Parse timestamped transcripts?

Could allow people to upload an SRT or some other timecoded transcript format in the editor. The parsing wouldn't be that hard, but it's unclear how often audio orgs use these.

Noah Veltman · Answer 1 · Sun Jul 31 2016 04:05:36 GMT+0800 (China Standard Time)

Looks like the Web Speech API doesn't provide any way to connect it to a non-mic source, but PocketSphinx does (with some fiddling).

Andrew Kuklewicz · Answer 2 · Mon Aug 01 2016 23:48:07 GMT+0800 (China Standard Time)

you could also use other APIs like speechmatics (https://speechmatics.com/), or https://cloud.google.com/speech/ ?

Noah Veltman · Answer 3 · Mon Aug 01 2016 23:51:31 GMT+0800 (China Standard Time)

Yup, true - though I'm a little reluctant to rely on an external API rather than something that can be bundled (ditto Watson).

Pietro · Answer 4 · Thu Dec 01 2016 03:00:28 GMT+0800 (China Standard Time)

Hey @veltman,
Gentle could be modified to generate a transcription when the text is not available. This already works in the REST API, see the curl example if you don't pass the text file it returns a transcription. but it doesn't work in the python terminal command. The code would need to be modified accordingly, which is something I am looking into.

I also played a round with pocket sphinx, packaging it as a node module https://github.com/OpenNewsLabs/offline_speech_to_text.
I extracted it from video grep electron app.

Ian McDonald · Answer 5 · Mon Dec 19 2016 17:45:13 GMT+0800 (China Standard Time)

Considering that the effective maximum on social media is 30s, I think that expecting users to supply a transcript is absolutely fine.

It doesn't scale to generating complete videos from long-form shows, but I think that's acceptable - it's still a big benefit for most uses.

I'm a one-person band working on my own community/radio niche narrative history series, and I've used SRT, using a free online manual transcriber (called, originally enough, "Transcriber").

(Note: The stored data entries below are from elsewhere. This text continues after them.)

Definition document_of (commit_hash : string) (date : Z) : Document :=
  {| doc_results := [("time_sort", Int 12)];
     doc_params := [("machine", "bench1")];
     doc_requirements := [("requests", Some "2.9")];
     doc_commit_hash := commit_hash;
     doc_date := date;
     doc_python := "3.6";
     doc_profiles := Some [] |}.

Definition disk_three_records : Disk :=
  [ ("results/bench1/machine.json", OtherFile 1);
    ("results/bench1/aaaa1111-py3.6-requests2.9.json",
     ResultFile 1 (document_of "aaaa1111" 100));
    ("results/bench1/bbbb2222-py3.6-requests2.9.json",
     ResultFile 1 (document_of "bbbb2222" 300));
    ("results/bench1/cccc3333-py3.6-requests2.9.json",
     ResultFile 1 (document_of "cccc3333" 200));
    ("results/bench2/dddd4444-py3.6-requests2.9.json",
     ResultFile 1 (document_of "dddd4444" 900)) ].

Definition disk_epoch_record : Disk :=
  [ ("results/bench1/aaaa1111-py3.6-requests2.9.json",
     ResultFile 1 (document_of "aaaa1111" 0)) ].

(** Two commits of one machine that carry the same, greatest date. *)
Definition disk_tied_records : Disk :=
  [ ("results/bench1/aaaa1111-py3.6-requests2.9.json",
     ResultFile 1 (document_of "aaaa1111" 100));
    ("results/bench1/bbbb2222-py3.6-requests2.9.json",
     ResultFile 1 (document_of "bbbb2222" 300));
    ("results/bench1/cccc3333-py3.6-requests2.9.json",
     ResultFile 1 (document_of "cccc3333" 300)) ].

(** A result file that carries a profile, and the record [load] makes
    of it. *)
Definition profile_text : string :=
  Eval vm_compute in base64.b64encode (zlib_stored.compress "profile").

Definition document_with_profile : Document :=
  {| doc_results := [("time_sort", Int 12)];
     doc_params := [("machine", "bench1")];
     doc_requirements := [("requests", Some "2.9")];
     doc_commit_hash := "abcdef1234567890";
     doc_date := 1000;
     doc_python := "3.6";
     doc_profiles := Some [("time_sort", profile_text)] |}.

Though I'm about as unrepresentative as you can possibly get.

Pietro · Answer 6 · Wed Jan 11 2017 00:57:36 GMT+0800 (China Standard Time)

For the srt option I've wrote an srt parse composer that is also on npm.

Can be used to parse the srt into a word accurate json (original code to make it word accurate is from popcorn js srt parsing module parser also on github) with that is possible to make a "hyper transcript" where the user can make word accurate selections. I've done something similar in quickQuote (now refactored in node and in autoEdit) inspired by the hyperaudio project.

Alberto Pettarin · Answer 7 · Mon Mar 06 2017 18:44:23 GMT+0800 (China Standard Time)

Shameless plug, I hope you find it informative.

I maintain a Python/C forced aligner called aeneas ( http://www.readbeyond.it/aeneas/ and https://github.com/readbeyond/aeneas/ ). Its approach is not based on speech recognition (like Gentle and basically all other forced aligners out there), but on an older technique known as Dynamic Time Warping. It works decently well (and much faster) if you align text at sentence/phrase level, but it is worse at word-level. Its real time factor (ratio between processing time and real audio length) is between 0.005 and 0.02, depending on the parameters and machine CPU, since all the computational parts are written in C.

(In theory, one can port the core of aeneas to C, and from there to JS, via emscripten. It is a huge task, but it would enable decently fast alignment in JS land. Unfortunately, I have not had time/resources to do it.)

BTW, I maintain a list of forced aligners here: https://github.com/pettarin/forced-alignment-tools

Pietro · Answer 8 · Fri Sep 28 2018 21:32:59 GMT+0800 (China Standard Time)

In case anyone is still looking into this turns out that @martymcguire had done a write up where he describe how he modified the BBC News Labs fork of Audiogram to work with Gentle Speech To Text Forced Aligner output, see his repo here.